There are currently more than 620 arborists in Singapore who are accredited with the ISA. NParks also requires its tree maintenance contractors to have certified arborists in their teams, Mr Lee said.
While the number of tree failure incidents has been reduced almost nine-fold over the last two decades, from 3,100 in 2000 to 339 in 2020, Mr Lee noted that it is not possible to completely prevent tree-related incidents.
"Trees are living organisms that can be affected by pests and diseases, as well as environmental conditions. Even healthy and structurally-sound trees can fail during storm events due to exceptionally strong winds or heavy rainfall."
Ms Soh had also asked if NParks would consider measures like tree restraints and ensuring trees are placed in a way that would ensure they fall away from human traffic in the event of tree failure.
Mr Lee said NParks already uses tree support systems for trees that have reached maturity or have known structural weaknesses.
He gave the example of a lychee tree sitting atop Mount Rosie in the Novena area. The tree, which is over 100 years old, is supported by a permanent galvanised steel structure built to withstand elements.
But such systems can also constrain the growth of young or semi-mature trees or restrict their swaying movements during strong winds and may inevitably weaken the tree's structure, Mr Lee noted.
"NParks will study carefully what more situations we can use it (tree support system) in, but we also have to recognise that these structures can also pose safety issues if used without a care in park settings."

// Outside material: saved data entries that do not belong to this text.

Lemma remove_empties_none l s a :
  actor_relations s !! a = None → actor_relations (foldl (λ s a, remove_empty_actor_relations a s) s l) !! a = None.
Proof using.
  revert s. induction l as [|b l IH]; intros s Hn; [done|]. cbn [foldl]. apply IH.
  unfold remove_empty_actor_relations. repeat case_match; try done. simpl. rewrite lookup_delete_None. by right.
Qed.

Lemma join_stopped sc g actors s a :
  (∀ t, clock s ≤ t → status_le (status_at t a) Draining = false) →
  actor_relations s !! a = None → actor_relations (join_scoped sc g actors s) !! a = None.
Proof using.
  intros Hd Hn. unfold join_scoped. pose proof (retain_live_spec actors s) as HR.
  destruct (retain_live actors s) as [kept s0]. destruct HR as (Hs0 & Hk1 & _).
  assert (actor_relations s0 !! a = None) as Hn0 by (by subst s0).
  assert (a ∉ get_id <$> kept) as Hk.
  { intros (c & -> & Hc)%list_elem_of_fmap. destruct (Hk1 c Hc) as (_ & t & Ht & Hl). by rewrite Hd in Hl. }
  destruct kept as [|c0 kept]; [done|]. unfold join_live. pose proof (join_loop_inv (mkKey sc g) (c0 :: kept) s0) as L.
  destruct (join_loop (mkKey sc g) (c0 :: kept) s0) as [l s1]. rewrite <- (l_untouched _ _ _ _ _ L a Hk) in Hn0.
  destruct (filter _ _) as [|j joined].
  - destruct (remove_vacant_group_same (mkKey sc g)
      (foldl (λ s a, remove_empty_actor_relations a s)
         (with_map <[mkKey sc g := mkGroup (insert_members [] (members (default group_default (map s0 !! mkKey sc g))))
            (listeners (default group_default (map s0 !! mkKey sc g)))]> s1) (stopped_relations l))) as (_ & _ & -> & _).
    by apply remove_empties_none.
  - unfold notify_world_listeners, notify. simpl. by apply remove_empties_none.
Qed.

Lemma store_members_relations key m ls s : actor_relations (store_members key m ls s) = actor_relations s.
Proof using. unfold store_members, remove_group_from_index. by repeat case_match. Qed.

Mr Yip Hon Weng (Yio Chu Kang) asked how NParks works with town councils on tree inspections.
Mr Lee noted that NParks manages about 6 million trees in Singapore, while about a million are in areas under town council management. He said there are also trees managed by private property owners and other agencies.
"In relation to trees under the town councils, NParks works closely with agencies that manage trees, town councils and land owners to advise them on tree care standards."